KRITIK: Der Bericht im Handelsblatt über WeWork beeindruckt und weckt Skepsis. Wenn es nach dem hoch bewerteten Start-up geht, dann verschmelzen Arbeit und Wohnen und alle sind glücklich. Das nennt sich „physisches soziales Netzwerk“. Klingt absurd, oder? Früher begegneten sich Menschen auf der Straße, bei der Arbeit, im Café. Dann zogen sich viele ins Internet zurück und versammelten dort ihre „Freunde“ um sich.
Und jetzt kommen coole Start-ups daher und bringen die Menschen wieder physisch zusammen – in „Co-Working-Spaces“. Das erwähnte Start-up ist eines der wertvollsten der Welt und kauft massenhaft Bürogebäude und baut sogar Kombinationen aus Wohnungen und Büros (Milliarden mit dem Wir-Gefühl). Dort können Menschen einen Arbeitsplatz mieten und dazu die passende Schlafgelegenheit. Das erinnert viele ans Studentenleben und das könnte laut einem Kritiker auch der Trick sein – viele erinnern sich gerne an die Zeit und lassen sie wieder aufleben.
Am Arbeitsplatz soll es dann an nichts fehlen: Es gibt kostenlose Fitnesskurse, Konzerte und Comedy-Veranstaltungen, und man kann jede Menge Dienstleistungen dazu kaufen – wie z.B. Versicherungen und Softwareprogrammierungen. Das Unternehmen vermarktet sich geschickt als neue Kulturbewegung – es bringt Menschen am Arbeitsplatz zusammen. Man schätzt, dass in den nächsten fünf Jahren die Zahl der „Co-Worker“ von einer auf 3,8 Millionen klettern wird. Was noch dadurch angeheizt wird, dass große Konzerne für ihre Mitarbeitern Arbeitsplätze in diesen geteilten Bürowelten anmieten.

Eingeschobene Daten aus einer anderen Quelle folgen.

Definition FIXED_TIME_STEP : Q := 1000 / 60.

Definition MAX_FRAME_TIME : Q := 250.

(** What a frame does to the host, in order. *)
Inductive event : Type :=
| update_called (dt : Q)
| clearRect
| render_called (alpha : Q)
| console_error (label : string) (e : exn)
| requestAnimationFrame
| addEventListener
| removeEventListener.

(** *** Arithmetic of the fixed step, needed for the [while] loop to be
    accepted as a total function *)

Lemma div_step (x : Q) : x / FIXED_TIME_STEP == x * (3 # 50).
Proof. unfold Qdiv. change (/ FIXED_TIME_STEP) with (60 # 1000). lra. Qed.

Lemma step_value : FIXED_TIME_STEP == 50 # 3.
Proof. reflexivity. Qed.

Lemma Qfloor_unique (n : Z) (x : Q) :
  inject_Z n <= x -> x < inject_Z n + 1 -> Qfloor x = n.
Proof.
  intros Hlo Hhi.
  pose proof (Qfloor_le x) as Hf. pose proof (Qlt_floor x) as Hc.
  rewrite inject_Z_plus in Hc. change (inject_Z 1) with 1 in Hc.
  assert (H1 : inject_Z n < inject_Z (Qfloor x) + 1) by lra.
  assert (H2 : inject_Z (Qfloor x) < inject_Z n + 1) by lra.
  change 1 with (inject_Z 1) in H1, H2.
  rewrite <- inject_Z_plus in H1, H2.
  rewrite <- Zlt_Qlt in H1, H2. lia.
Qed.

Lemma Qfloor_pred (x : Q) : Qfloor (x - 1) = (Qfloor x - 1)%Z.
Proof.
  pose proof (Qfloor_le x) as Hf. pose proof (Qlt_floor x) as Hc.
  rewrite inject_Z_plus in Hc. change (inject_Z 1) with 1 in Hc.
  replace (Qfloor x - 1)%Z with (Qfloor x + (-1))%Z by lia.
  apply Qfloor_unique; rewrite inject_Z_plus;
    change (inject_Z (-1)) with (-1 # 1); lra.
Qed.

Lemma floor_after_step (acc : Q) :
  Qfloor ((acc - FIXED_TIME_STEP) / FIXED_TIME_STEP)
  = (Qfloor (acc / FIXED_TIME_STEP) - 1)%Z.
Proof.
  rewrite <- Qfloor_pred. apply Qfloor_comp.
  rewrite !div_step, step_value. lra.
Qed.

Lemma floor_ge_1 (acc : Q) :
  FIXED_TIME_STEP <= acc -> (1 <= Qfloor (acc / FIXED_TIME_STEP))%Z.
Proof.
  intros H. change 1%Z with (Qfloor (inject_Z 1)). apply Qfloor_resp_le.
  rewrite div_step. change (inject_Z 1) with 1.
  rewrite step_value in H. lra.
Qed.

Lemma measure_decreases (acc : Q) :
  FIXED_TIME_STEP <= acc ->
  (Z.to_nat (Qfloor ((acc - FIXED_TIME_STEP) / FIXED_TIME_STEP))
   < Z.to_nat (Qfloor (acc / FIXED_TIME_STEP)))%nat.
Proof.
  intros H. rewrite floor_after_step. pose proof (floor_ge_1 acc H). lia.
Qed.

Section Loop.

(** The state the user's callbacks work on (the game and its canvas). *)
Context {G : Type}.

(** A user callback: it is handed a number, changes the game state, and
    returns normally ([None]) or throws ([Some e]). *)
Definition Callback : Type := Q -> G -> G * option exn.

Record GameLoopConfig : Type := mkGameLoopConfig {
  cfg_canvas : bool;  (* config.canvas instanceof HTMLCanvasElement *)
  cfg_update : option Callback;
  cfg_render : option Callback;
  cfg_targetFPS : option Q
}.

Record GameLoop : Type := mkGameLoop {
  update : Callback;
  render : Callback;
  targetFPS : Q;
  frameTime : Q;
  accumulator : Q;
  lastTime : Q;
  running : bool;
  fps : Z;
  frameCount : Z;
  lastFPSUpdate : Q
}.

Definition set_accumulator (g : GameLoop) (a : Q) : GameLoop :=
  mkGameLoop (update g) (render g) (targetFPS g) (frameTime g) a (lastTime g)
    (running g) (fps g) (frameCount g) (lastFPSUpdate g).

Definition set_lastTime (g : GameLoop) (t : Q) : GameLoop :=
  mkGameLoop (update g) (render g) (targetFPS g) (frameTime g) (accumulator g) t
    (running g) (fps g) (frameCount g) (lastFPSUpdate g).

Definition set_running (g : GameLoop) (b : bool) : GameLoop :=
  mkGameLoop (update g) (render g) (targetFPS g) (frameTime g) (accumulator g)
    (lastTime g) b (fps g) (frameCount g) (lastFPSUpdate g).

Definition set_fps (g : GameLoop) (n : Z) : GameLoop :=
  mkGameLoop (update g) (render g) (targetFPS g) (frameTime g) (accumulator g)
    (lastTime g) (running g) n (frameCount g) (lastFPSUpdate g).

Definition set_frameCount (g : GameLoop) (n : Z) : GameLoop :=
  mkGameLoop (update g) (render g) (targetFPS g) (frameTime g) (accumulator g)
    (lastTime g) (running g) (fps g) n (lastFPSUpdate g).

Definition set_lastFPSUpdate (g : GameLoop) (t : Q) : GameLoop :=
  mkGameLoop (update g) (render g) (targetFPS g) (frameTime g) (accumulator g)
    (lastTime g) (running g) (fps g) (frameCount g) t.

(** [new GameLoop(config)], with [_validateConfig]. *)
Definition new (config : option GameLoopConfig)
  : completion GameLoop * list event :=
  match config with
  | None => (Throw (Error "GameLoop configuration is required"), [])
  | Some c =>
      if negb (cfg_canvas c)
      then (Throw (Error "Valid canvas element is required"), [])
      else
        match cfg_update c, cfg_render c with
        | None, _ => (Throw (Error "Update function is required"), [])
        | Some _, None => (Throw (Error "Render function is required"), [])
        | Some u, Some r =>
            let target := match cfg_targetFPS c with
                          | Some q => if Qeq_bool q 0 then 60 else q
                          | None => 60
                          end in
            (Return (mkGameLoop u r target (1000 / target) 0 0 false
                       0%Z 0%Z 0),
             [addEventListener])
        end
  end.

Und natürlich wäre ein Start-up ja kein Start-up, wenn nicht auch hier die Digitalisierung eine wichtige Rolle spielen würde. Die digitale Technik findet sich hier in den Wänden und Möbeln. Wenn der Inhaber eines Schreibtischs in dessen Nähe kommt, meldet sein Smartphone, dass er gleich dort sein wird und fährt die Arbeitsplatte hoch. Klingt nach einer unverzichtbaren Innovation. Schön wäre es, wenn dann auch noch sofort der heiße Kaffee eingegossen wird – aber das mag ja noch kommen. Obwohl – wäre auch wieder schlecht, dann trifft man sich ja nicht an der Kaffeemaschine und vorbei wäre es mit dem physischen Netzwerken.
Es gibt kritische Stimmen, die von dem Geschäftsmodell nicht so viel halten. Sie fürchten, dass in schlechten Zeiten die Vermieter Probleme kriegen werden. Und die Konkurrenz rüstet auch schon auf: Mit ruhigen Arbeitsplätzen, die für jene sind, die den Trubel bei WeWork nicht mehr aushalten.

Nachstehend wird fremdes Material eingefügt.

(** * Nagel-Schreckenberg traffic model (model.py)

    A shallow embedding of [VehicleAgent] and [NaSchTraffic] together with
    the parts of the agent framework they call (the toroidal single-occupancy
    grid, the simultaneous-activation schedule, the data collector and the
    seeded random source), followed by the properties of the update rule. *)

From Stdlib Require Import ZArith QArith Lia.
From stdpp Require Import numbers gmap list.

Local Open Scope Z_scope.

(** ** Exceptions and results *)

Inductive Exception :=
  | IndexError      (* cells[vehicle_iter] past the end of the list *)
  | GridFull        (* position_agent: "ERROR: Grid full" *)
  | CellNotEmpty    (* SingleGrid._place_agent: "Cell not empty" *)
  | TypeError.      (* advance() before any step(): _next_pos is None *)

Inductive result (A : Type) :=
  | Ok (a : A)
  | Raise (e : Exception).
Arguments Ok {A} a.
Arguments Raise {A} e.

#[global] Instance result_ret : MRet result := fun A a => Ok a.
#[global] Instance result_bind : MBind result := fun A B k m =>
  match m with
  | Ok a => k a
  | Raise e => Raise e
  end.

(** ** The random source

    [model.random] is a [random.Random] seeded at construction.  The model
    uses three of its operations: [random()], [shuffle] and (inside the
    grid's [position_agent]) [choice].  The generator itself is library
    code; it is kept abstract, with the two facts the model relies on:
    [shuffle] returns a permutation of its argument, and [choice] returns an
    element of its argument ([None] stands for an empty argument, which the
    grid rules out before it calls [choice]). *)

Class RandomSource (rng : Type) := {
  rng_seed : Z -> rng;
  rng_random : rng -> Q * rng;
  rng_shuffle : list (Z * Z) -> rng -> list (Z * Z) * rng;
  rng_choice : list (Z * Z) -> rng -> option (Z * Z) * rng;
  rng_shuffle_perm : forall l g, (rng_shuffle l g).1 ≡ₚ l;
  rng_choice_elem : forall l g,
    match (rng_choice l g).1 with
    | Some c => c ∈ l
    | None => l = []
    end
}.

(** ** Grid (SingleGrid(width, height, torus=True)) *)

Abbreviation Coordinate := (Z * Z)%type.

(** A cell holds the agent standing on it, represented by its [unique_id],
    or nothing. *)
Record SingleGrid := mkGrid {
  grid_width : Z;
  grid_height : Z;
  grid_cells : gmap (Z * Z) (Z * Z)
}.

Definition out_of_bounds (g : SingleGrid) (p : Coordinate) : bool :=
  let '(x, y) := p in
  (x <? 0) || (grid_width g <=? x) || (y <? 0) || (grid_height g <=? y).

(** A grid that holds a vehicle has positive dimensions, so the modulus
    below is positive wherever the model calls [torus_adj]. *)
Definition torus_adj (g : SingleGrid) (p : Coordinate) : Coordinate :=
  if out_of_bounds g p then (p.1 mod grid_width g, p.2 mod grid_height g)
  else p.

Ich könnte mir vorstellen, dass diese „Wir arbeiten und wohnen alle zusammen“-Idee an ihre Grenzen stoßen wird. Sie klingt erst mal hipp und trifft vermutlich wirklich auf den Zeitgeist. Aber so wie Unternehmen ihre Mitarbeiter vom Homeoffice zurück in die Zentrale holen, so werden sie vermutlich auch wieder zurückrudern in Sachen „Co-Working-Space“.